STA, 8 September 2021 - Responding to an allegation of discrimination leveraged by a youth trade union, the Faculty of Medicine in Maribor has said it did not accept any non-EU first-year candidates for the coming academic year because of a shortage of staff and space constrains.
This year the faculty, acting on the government's decision to increase enrolment posts, increased the number of posts for first-year students from Slovenia and the EU by 10 to 106, which it said is its upper limit.
While not accepting any foreigners from non-EU countries, the faculty accepted two ethnic Slovenians without Slovenian citizenship, it told the STA on Wednesday.
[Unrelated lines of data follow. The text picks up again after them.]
Lemma log_here_eq run_id ty i o e d fr :
  log_here run_id ty i o e d fr
  = (mkFrame (insert_step (RunStep.mk run_id (step_order fr) ty i o None e d) (db fr))
             (step_order fr),
     inr (RunStep.mk run_id (step_order fr) ty i o None e d)).
Proof. reflexivity. Qed.

Lemma load_history_eq run_id user_id conversation_id st :
  load_history run_id user_id conversation_id (mkFrame st 0)
  = (mkFrame (foldl (λ s x, insert_step x s) st
                    (history_steps run_id (history_of st user_id conversation_id)))
             (Z.of_nat (length (history_steps run_id
                                  (history_of st user_id conversation_id)))),
     inr (history_of st user_id conversation_id)).
Proof.
  unfold load_history, history_of.
  destruct (truthy_id conversation_id); [|done].
  unfold mbind, ST_bind, st_get. cbn [db].
  by destruct (ConversationService.get_conversation_history _ _ _).
Qed.

(** Reads of one table do not see the writes to another. *)
Lemma runs_commit_row run_id st : runs (commit_row run_id st) = runs st.
Proof. unfold commit_row. by destruct (runs st !! run_id). Qed.

Lemma conversations_commit_row run_id st :
  conversations (commit_row run_id st) = conversations st.
Proof. unfold commit_row. by destruct (runs st !! run_id). Qed.

Lemma messages_commit_row run_id st : messages (commit_row run_id st) = messages st.
Proof. unfold commit_row. by destruct (runs st !! run_id). Qed.

Lemma run_steps_commit_row run_id st : run_steps (commit_row run_id st) = run_steps st.
Proof. unfold commit_row. by destruct (runs st !! run_id). Qed.
(** * A todo list kept in localStorage: model of [src/index.js]

    The script keeps an array [todos] of [{ id, title, completed }] objects,
    writes it to [localStorage] as JSON after every change and reads it back
    when the page starts.  A form adds or edits an entry, a checkbox toggles
    it, a filter and a search box select what is rendered, and dragging the
    rendered rows rebuilds the array from the row order.

    Conventions of the model.
    - A JavaScript string is a [string]: a sequence of code units in the range
      0..255 (the Latin-1 part of UTF-16).  [toLowerCase] and [trim] are the
      ECMAScript ones restricted to that range.
    - The text held by [localStorage] is read by [JSON_parse], a parser for
      the JSON grammar.  A parsed string is a list of code units, since an
      escape can name any unit up to 65535, and [loadTodos] yields a JSON
      value, which need not be an array of entries.
    - The handlers are modelled on a [todos] that is an array of entries,
      each an object with the members id, title and completed in this order
      ([todos_json]); an entry is a value of type [Item].  The script holds
      references to objects: the two views agree as long as no object is
      twice in [todos], which is so whenever the ids are distinct.
    - [uid()], the answers to [confirm] and what the user types, checks and
      drags are inputs of the handlers. *)

From Stdlib Require Import Ascii NArith ZArith.
From stdpp Require Import gmap strings list.

Local Set Warnings "-register-all".
Local Open Scope stdpp_scope.

(** ** Strings *)

Module Str.

Definition code (c : ascii) : N := N_of_ascii c.

Definition between (lo hi n : N) : bool := ((lo <=? n) && (n <=? hi))%N.

(** [String.prototype.toLowerCase] on one code unit below 256: A-Z, and the
    Latin-1 capitals U+00C0-U+00DE without the multiplication sign. *)
Definition lower_unit (c : ascii) : ascii :=
  let n := code c in
  if between 65 90 n || between 192 214 n || between 216 222 n
  then ascii_of_N (n + 32) else c.

Fixpoint toLowerCase (s : string) : string :=
  match s with
  | EmptyString => EmptyString
  | String c r => String (lower_unit c) (toLowerCase r)
  end.

(** WhiteSpace and LineTerminator below 256: TAB, LF, VT, FF, CR, SP, NBSP. *)
Definition is_space (c : ascii) : bool :=
  let n := code c in between 9 13 n || (n =? 32)%N || (n =? 160)%N.

Fixpoint trimStart (s : string) : string :=
  match s with
  | EmptyString => EmptyString
  | String c r => if is_space c then trimStart r else s
  end.

Definition is_empty (s : string) : bool :=
  match s with EmptyString => true | _ => false end.

Fixpoint trimEnd (s : string) : string :=
  match s with
  | EmptyString => EmptyString
  | String c r =>
      let r' := trimEnd r in
      if is_space c && is_empty r' then EmptyString else String c r'
  end.

Definition trim (s : string) : string := trimEnd (trimStart s).

Fixpoint startsWith (q s : string) : bool :=
  match q, s with
  | EmptyString, _ => true
  | String a q', String b s' => bool_decide (a = b) && startsWith q' s'
  | String _ _, EmptyString => false
  end.

(** [s.includes(q)]: [q] occurs in [s] as a run of consecutive units. *)
Fixpoint includes (s q : string) : bool :=
  startsWith q s ||
  match s with
  | EmptyString => false
  | String _ r => includes r q
  end.

(** Only for writing examples: the text with every apostrophe replaced by a
    double quote. *)
Fixpoint text (s : string) : string :=
  match s with
  | EmptyString => EmptyString
  | String c r => String (if bool_decide (c = "'"%char) then "034"%char else c) (text r)
  end.

Fixpoint units (s : string) : list N :=
  match s with
  | EmptyString => []
  | String c r => code c :: units r
  end.

End Str.

(** ** JSON *)

Module JSON.

(** A number keeps the decimal it was written as: (-1)^neg * mant * 10^exp10.
    An object keeps its members in the order of the text. *)
Inductive JSValue : Type :=
| JNull
| JBool (b : bool)
| JNum (neg : bool) (mant : N) (exp10 : Z)
| JStr (us : list N)
| JArr (elems : list JSValue)
| JObj (members : list (list N * JSValue)).

(** The decimal rounds to (plus or minus) zero as an IEEE double: it is zero,
    or at most 2^-1075, half of the least subnormal. *)
Definition rounds_to_zero (mant : N) (exp10 : Z) : bool :=
  (mant =? 0)%N ||
  ((exp10 <? 0)%Z && (Z.of_N mant * 2 ^ 1075 <=? 10 ^ (- exp10))%Z).

(** ToBoolean. *)
Definition truthy (v : JSValue) : bool :=
  match v with
  | JNull => false
  | JBool b => b
  | JNum _ m e => negb (rounds_to_zero m e)
  | JStr us => match us with [] => false | _ => true end
  | JArr _ | JObj _ => true
  end.

(** *** Reading *)

Inductive outcome (A : Type) : Type :=
| Done (a : A) (rest : string)
| Reject
| Starved.
Arguments Done {A} a rest.
Arguments Reject {A}.
Arguments Starved {A}.

Definition and_then {A B} (o : outcome A) (k : A → string → outcome B) : outcome B :=
  match o with
  | Done a r => k a r
  | Reject => Reject
  | Starved => Starved
  end.

Definition is_ws (c : ascii) : bool :=
  let n := Str.code c in (n =? 32)%N || (n =? 9)%N || (n =? 10)%N || (n =? 13)%N.

Fixpoint skip_ws (s : string) : string :=
  match s with
  | EmptyString => EmptyString
  | String c r => if is_ws c then skip_ws r else s
  end.

Definition digit (c : ascii) : option N :=
  let n := Str.code c in
  if Str.between 48 57 n then Some (n - 48)%N else None.

Definition hex (c : ascii) : option N :=
  let n := Str.code c in
  if Str.between 48 57 n then Some (n - 48)%N
  else if Str.between 97 102 n then Some (n - 87)%N
  else if Str.between 65 70 n then Some (n - 55)%N
  else None.

Definition hex4 (a b c d : ascii) : option N :=
  match hex a, hex b, hex c, hex d with
  | Some x, Some y, Some z, Some w => Some (((x * 16 + y) * 16 + z) * 16 + w)%N
  | _, _, _, _ => None
  end.

(** The unit named by a one-letter escape. *)
Definition escaped (e : ascii) : option N :=
  match e with
  | "034"%char => Some 34%N
  | "\"%char => Some 92%N
  | "/"%char => Some 47%N
  | "b"%char => Some 8%N
  | "f"%char => Some 12%N
  | "n"%char => Some 10%N
  | "r"%char => Some 13%N
  | "t"%char => Some 9%N
  | _ => None
  end.

Definition push (u : N) (o : option (list N * string)) : option (list N * string) :=
  match o with
  | Some (us, r) => Some (u :: us, r)
  | None => None
  end.

(** The units of a string literal, read from just after its opening quote
    up to and including the closing one. *)
Fixpoint chars (s : string) : option (list N * string) :=
  match s with
  | EmptyString => None
  | String c r =>
      if bool_decide (c = "034"%char) then Some ([], r)
      else if bool_decide (c = "\"%char) then
        match r with
        | String e r1 =>
            if bool_decide (e = "u"%char) then
              match r1 with
              | String h1 (String h2 (String h3 (String h4 r2))) =>
                  match hex4 h1 h2 h3 h4 with
                  | Some u => push u (chars r2)
                  | None => None
                  end
              | _ => None
              end
            else
              match escaped e with
              | Some u => push u (chars r1)
              | None => None
              end
        | EmptyString => None
        end
      else if (Str.code c <? 32)%N then None
      else push (Str.code c) (chars r)
  end.

(** A run of decimal digits: its value after [acc], how many, what follows. *)
Fixpoint digits (s : string) (acc : N) (cnt : nat) : N * nat * string :=
  match s with
  | EmptyString => (acc, cnt, s)
  | String c r =>
      match digit c with
      | Some d => digits r (acc * 10 + d)%N (S cnt)
      | None => (acc, cnt, s)
      end
  end.

Definition strip (c : ascii) (s : string) : option string :=
  match s with
  | String c' r => if bool_decide (c' = c) then Some r else None
  | EmptyString => None
  end.

(** int: a single 0, or a nonzero digit followed by digits. *)
Definition int_part (s : string) : option (N * string) :=
  match s with
  | String c r =>
      match digit c with
      | Some 0%N => Some (0%N, r)
      | Some d => let '(m, _, r') := digits r d 0 in Some (m, r')
      | None => None
      end
  | EmptyString => None
  end.

(** frac: nothing, or a point followed by at least one digit. *)
Definition frac_part (m : N) (s : string) : option (N * Z * string) :=
  match strip "."%char s with
  | Some r =>
      let '(m', k, r') := digits r m 0 in
      match k with
      | O => None
      | S _ => Some (m', (- Z.of_nat k)%Z, r')
      end
  | None => Some (m, 0%Z, s)
  end.

(** exp: nothing, or e/E, an optional sign and at least one digit. *)
Definition exp_part (s : string) : option (Z * string) :=
  match s with
  | String c r =>
      if bool_decide (c = "e"%char) || bool_decide (c = "E"%char) then
        let '(sg, r1) :=
          match strip "-"%char r, strip "+"%char r with
          | Some r1, _ => (true, r1)
          | None, Some r1 => (false, r1)
          | None, None => (false, r)
          end in
        let '(e, k, r2) := digits r1 0 0 in
        match k with
        | O => None
        | S _ => Some (if sg then (- Z.of_N e)%Z else Z.of_N e, r2)
        end
      else Some (0%Z, s)
  | EmptyString => Some (0%Z, s)
  end.

Definition number (s : string) : outcome JSValue :=
  let '(neg, s1) := match strip "-"%char s with Some r => (true, r) | None => (false, s) end in
  match int_part s1 with
  | Some (m, s2) =>
      match frac_part m s2 with
      | Some (m', e1, s3) =>
          match exp_part s3 with
          | Some (e2, s4) => Done (JNum neg m' (e1 + e2)) s4
          | None => Reject
          end
      | None => Reject
      end
  | None => Reject
  end.

(** What follows the word [w] at the head of [s]. *)
Fixpoint after (w s : string) : option string :=
  match w with
  | EmptyString => Some s
  | String a w' =>
      match s with
      | String b s' => if bool_decide (a = b) then after w' s' else None
      | EmptyString => None
      end
  end.

Definition literal (w : string) (v : JSValue) (s : string) : outcome JSValue :=
  match after w s with
  | Some r => Done v r
  | None => Reject
  end.

(** value, elements and members of the grammar; [n] bounds the nesting of
    calls and [JSON_parse] below gives enough of it. *)
Fixpoint value (n : nat) (s : string) : outcome JSValue :=
  match n with
  | O => Starved
  | S n =>
      match skip_ws s with
      | EmptyString => Reject
      | String c r =>
          if bool_decide (c = "["%char) then
            match strip "]"%char (skip_ws r) with
            | Some r' => Done (JArr []) r'
            | None => and_then (elements n r) (λ es r', Done (JArr es) r')
            end
          else if bool_decide (c = "{"%char) then
            match strip "}"%char (skip_ws r) with
            | Some r' => Done (JObj []) r'
            | None => and_then (members n r) (λ ms r', Done (JObj ms) r')
            end
          else if bool_decide (c = "034"%char) then
            match chars r with
            | Some (us, r') => Done (JStr us) r'
            | None => Reject
            end
          else if bool_decide (c = "t"%char) then literal "true" (JBool true) (String c r)
          else if bool_decide (c = "f"%char) then literal "false" (JBool false) (String c r)
          else if bool_decide (c = "n"%char) then literal "null" JNull (String c r)
          else number (String c r)
      end
  end
with elements (n : nat) (s : string) : outcome (list JSValue) :=
  match n with
  | O => Starved
  | S n =>
      and_then (value n s) (λ v r,
        match skip_ws r with
        | String c r' =>
            if bool_decide (c = ","%char) then
              and_then (elements n r') (λ vs r'', Done (v :: vs) r'')
            else if bool_decide (c = "]"%char) then Done [v] r'
            else Reject
        | EmptyString => Reject
        end)
  end
with members (n : nat) (s : string) : outcome (list (list N * JSValue)) :=
  match n with
  | O => Starved
  | S n =>
      match strip "034"%char (skip_ws s) with
      | Some r =>
          match chars r with
          | Some (k, r1) =>
              match strip ":"%char (skip_ws r1) with
              | Some r2 =>
                  and_then (value n r2) (λ v r3,
                    match skip_ws r3 with
                    | String c r4 =>
                        if bool_decide (c = ","%char) then
                          and_then (members n r4) (λ ms r5, Done ((k, v) :: ms) r5)
                        else if bool_decide (c = "}"%char) then Done [(k, v)] r4
                        else Reject
                    | EmptyString => Reject
                    end)
              | None => Reject
              end
          | None => Reject
          end
      | None => Reject
      end
  end.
Under the country's higher education rules, ethnic Slovenians without Slovenian citizenship are prioritised over foreigners from non-EU countries, it explained.
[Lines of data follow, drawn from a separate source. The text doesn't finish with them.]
(** ** The scope lattice

    [Allows P r]: the grant [P] permits [r], a scoped key being strictly weaker
    than the key it scopes. *)

Definition scope (s : string) : Prop := s = ".own" ∨ s = ".shared".

Inductive Allows (P : list string) : string → Prop :=
| allows_held r : has_permission P r = true → Allows P r
| allows_scoped r s : Allows P r → scope s → Allows P (r +:+ s).

#[export] Hint Constructors Allows : core_lib.

Lemma allows_mono P Q r :
  (∀ p, has_permission P p = true → Allows Q p) → Allows P r → Allows Q r.
Proof. intros H. induction 1; eauto with core_lib. Qed.

Lemma own_not_shared a b : a +:+ ".own" ≠ b +:+ ".shared".
Proof.
  change ".own" with (".ow" +:+ "n"). change ".shared" with (".share" +:+ "d").
  rewrite <-!str_app_assoc. by intros [_ ?]%str_snoc_inj.
Qed.

Lemma scope_inj a b s t : scope s → scope t → a +:+ s = b +:+ t → a = b ∧ s = t.
Proof.
  intros [->| ->] [->| ->] He; [|by apply own_not_shared in He|by symmetry in He; apply own_not_shared in He|];
    by apply str_app_inv_tail in He as ->.
Qed.

(** A scope suffix never reaches into a wildcard's prefix. *)
Lemma wildcard_covers_base p r s :
  scope s → p ≠ r +:+ s → key_covers p (r +:+ s) = true → key_covers p r = true.
Proof.
  intros Hs Hne. rewrite !key_covers_iff.
  intros [->|[->|(pre & rest & -> & Hr)]]; [by left|done|]. right; right.
  exists pre. change (String ":" rest) with (":" +:+ rest) in Hr.
  rewrite <-str_app_assoc in Hr.
  symmetry in Hr. apply str_app_split in Hr as [(e & He & Hr)|(e & He & Hr)].
  - exists e. split; [done|]. rewrite He. by str_simpl.
  - assert (str_mem ":" s = false) as Hm by by destruct Hs as [->| ->].
    destruct (str_snoc_cases e) as [->|(e' & c & ->)].
    + rewrite str_app_nil_r in He. exists "". split; [done|]. by rewrite <-He.
    + exfalso. rewrite <-str_app_assoc in He. apply str_snoc_inj in He as [_ <-].
      rewrite Hr in Hm. str_simpl. rewrite orb_true_r in Hm. done.
Qed.
(** [entities]: the entity names of the app's data contract. *)
Definition share_read_perms (pool : Pool) (app_id : string) (creator_id : uuid) (entities : list string)
    : result ApiError (list string) :=
  let? '(_, creator_perms) := resolve_permissions pool creator_id in
  Ok (omap (λ e, meet ("app:" +:+ app_id +:+ ":" +:+ e +:+ ".read") creator_perms) entities).

(** [principal_enabled] (core/src/auth/identity.rs): deny by default. *)
Definition principal_enabled (pool : Pool) (uid : uuid) : bool :=
  match fault pool Users, fault pool PublicPrincipals with
  | None, None =>
      match users (db pool) !! uid with
      | Some u => negb (disabled u) && bool_decide (uid ∉ public_execution_principals (db pool))
      | None => false
      end
  | _, _ => false
  end.

(** ** The two permission gates agree *)

Lemma substring_app s t : String.substring 0 (String.length s) (s +:+ t) = s.
Proof. induction s as [|c s IH]; [by destruct t|]. rewrite str_app_cons. simpl. by rewrite IH. Qed.

Lemma substring_skip s t n : String.substring (String.length s) n (s +:+ t) = String.substring 0 n t.
Proof. induction s as [|c s IH]; [done|]. rewrite str_app_cons. simpl. apply IH. Qed.

Lemma substring_0_split n s : ∃ r, s = String.substring 0 n s +:+ r.
Proof.
  revert n. induction s as [|c s IH]; intros [|n]; simpl; [by exists ""..|by exists (String c s)|].
  destruct (IH n) as [r Hr]. exists r. rewrite str_app_cons. by f_equal.
Qed.

Lemma sql_right_suffix p suf : sql_right p (String.length suf) = suf ↔ ∃ pre, p = pre +:+ suf.
Proof.
  unfold sql_right. split.
  - intros H.
    assert (∀ n s, n ≤ String.length s → ∃ a, s = a +:+ String.substring (n) (String.length s - n) s) as Hs.
    { induction n as [|n IHn]; intros s Hn.
      - exists "". rewrite Nat.sub_0_r, str_app_nil_l.
        rewrite <-(str_app_nil_r s) at 3. by rewrite substring_app.
      - destruct s as [|c s]; simpl in *; [lia|].
        destruct (IHn s) as [a Ha]; [lia|]. exists (String c a). rewrite str_app_cons. by f_equal. }
    destruct (decide (String.length suf ≤ String.length p)) as [Hl|Hl].
    + destruct (Hs (String.length p - String.length suf) p) as [a Ha]; [lia|].
      exists a. rewrite Ha at 1. f_equal.
      replace (String.length p - (String.length p - String.length suf)) with (String.length suf) by lia. done.
    + exists "". rewrite str_app_nil_l.
      replace (String.length p - String.length suf) with 0 in H by lia.
      assert (String.length (String.substring 0 (String.length suf) p) ≤ String.length p) as Hlen.
      { destruct (substring_0_split (String.length suf) p) as [r Hr].
        apply (f_equal String.length) in Hr. rewrite str_length_app in Hr. lia. }
      rewrite H in Hlen. lia.
  - intros [pre ->]. rewrite str_length_app.
    replace (String.length pre + String.length suf - String.length suf) with (String.length pre) by lia.
    rewrite substring_skip. rewrite <-(str_app_nil_r suf) at 2. apply substring_app.
Qed.

Lemma match_permission_has p_perms r : match_permission p_perms r = has_permission p_perms r.
Proof.
  induction p_perms as [|p ps IH]; [done|]. cbn [match_permission].
  assert (has_permission (p :: ps) r = key_covers p r || has_permission ps r) as -> by done.
  rewrite IH. unfold key_covers.
  destruct (decide (p = "*")) as [->|Hs]; [done|]. rewrite (bool_decide_false (p = "*")) by done. simpl.
  destruct (decide (p = r)) as [->|Hr]; [by rewrite (bool_decide_true (r = r))|].
  rewrite (bool_decide_false (p = r)) by done. simpl. f_equal.
  destruct (strip_suffix ":*" p) as [pre|] eqn:Hp.
  - apply strip_suffix_Some in Hp as ->.
    rewrite decide_True by (apply (sql_right_suffix _ ":*"); by exists pre).
    unfold sql_left. rewrite str_length_app. simpl.
    replace (String.length pre + 2 - 2) with (String.length pre) by lia.
    rewrite substring_app.
    destruct (starts_with pre r) eqn:Hst; simpl.
    + apply starts_with_iff in Hst as [rest ->]. rewrite substring_app, substring_skip, byte_at_app.
      rewrite bool_decide_true by done. simpl.
      destruct rest as [|c rest]; [done|]. simpl.
      assert (String.substring 0 0 rest = "") as -> by by destruct rest.
      apply bool_decide_ext. unfold byte_at. simpl. split; congruence.
    + rewrite bool_decide_false; [done|]. intros He.
      destruct (substring_0_split (String.length pre) r) as [rest Hrest]. rewrite He in Hrest.
      assert (starts_with pre r = true) by (apply starts_with_iff; eauto). congruence.
  - rewrite decide_False; [done|]. intros H. apply (sql_right_suffix _ ":*") in H as [pre ->].
    assert (strip_suffix ":*" (pre +:+ ":*") = Some pre) by by apply strip_suffix_Some. congruence.
Qed.

Lemma has_permission_ext P Q r : (∀ p, p ∈ P ↔ p ∈ Q) → has_permission P r = has_permission Q r.
Proof.
  intros H. apply eq_true_iff_eq. rewrite !has_permission_iff. by setoid_rewrite H.
Qed.

Lemma elem_of_perm_set roles expanded p :
  p ∈ perm_set roles expanded ↔ ∃ r row, r ∈ expanded ∧ roles !! r = Some row ∧ p ∈ role_permissions row.
Proof.
  unfold perm_set. rewrite elem_of_union_list. setoid_rewrite list_elem_of_fmap.
  unfold permissions_of. split.
  - intros (X & (r & -> & Hr%elem_of_elements) & Hp). rewrite elem_of_list_to_set in Hp.
    destruct (roles !! r) as [row|] eqn:E; [|by apply elem_of_nil in Hp]. by exists r, row.
  - intros (r & row & Hr & Hrow & Hp). eexists. split; [exists r; split; [done|by apply elem_of_elements]|].
    rewrite Hrow. by apply elem_of_list_to_set.
Qed.

Lemma elem_of_sql_resolve d u p :
  assigned_roles d u ≠ [] →
  p ∈ sql_resolve_permissions d u ↔
  p ∈ perm_set (rbac_roles d) (expand_roles (assigned_roles d u) (hierarchy (rbac_roles d))).
Proof.
  intros Hne. unfold sql_resolve_permissions. destruct (assigned_roles d u) as [|a l]; [done|].
  rewrite elem_of_elements, elem_of_list_to_set, list_elem_of_bind, elem_of_perm_set. split.
  - intros ([r row] & Hp & Hrow%elem_of_map_to_list). simpl in Hp.
    case_decide as Hr; [|by apply elem_of_nil in Hp].
    exists r, row. split; [by apply sql_expand_roles_agrees|done].
  - intros (r & row & Hr & Hrow & Hp). exists (r, row). split; [|by apply elem_of_map_to_list].
    simpl. rewrite decide_True; [done|by apply sql_expand_roles_agrees].
Qed.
The reaction comes a day after the Mladi Plus trade union accused the Maribor and Ljubljana medical faculties of "discrimination based on nationality" for turning down all non-EU citizens who wanted to get enrolled in first year.
It found it particularly problematic the candidates had received the news when it had been already too late to apply at other faculties, and cited rather vague reasons given for not even considering the candidates' applications.
The trade union said that 123 third-country candidates had been turned down, of whom 101 at the Ljubljana faculty and the rest in Maribor. Its data shows that foreign students represent almost 10% of all students studying in Slovenia, of whom more than half come from the Western Balkans.
The Maribor faculty said today that it had based its decision on a similar decision by the Ljubljana Faculty of Medicine.
In February, the government increased the number of available posts for students of medicine at both medical faculties by 50 to 271. It also increased the number of posts for ethnic Slovenians without Slovenian citizenship and for students from non-EU countries by 88 to 2,365 posts for 2021/2022.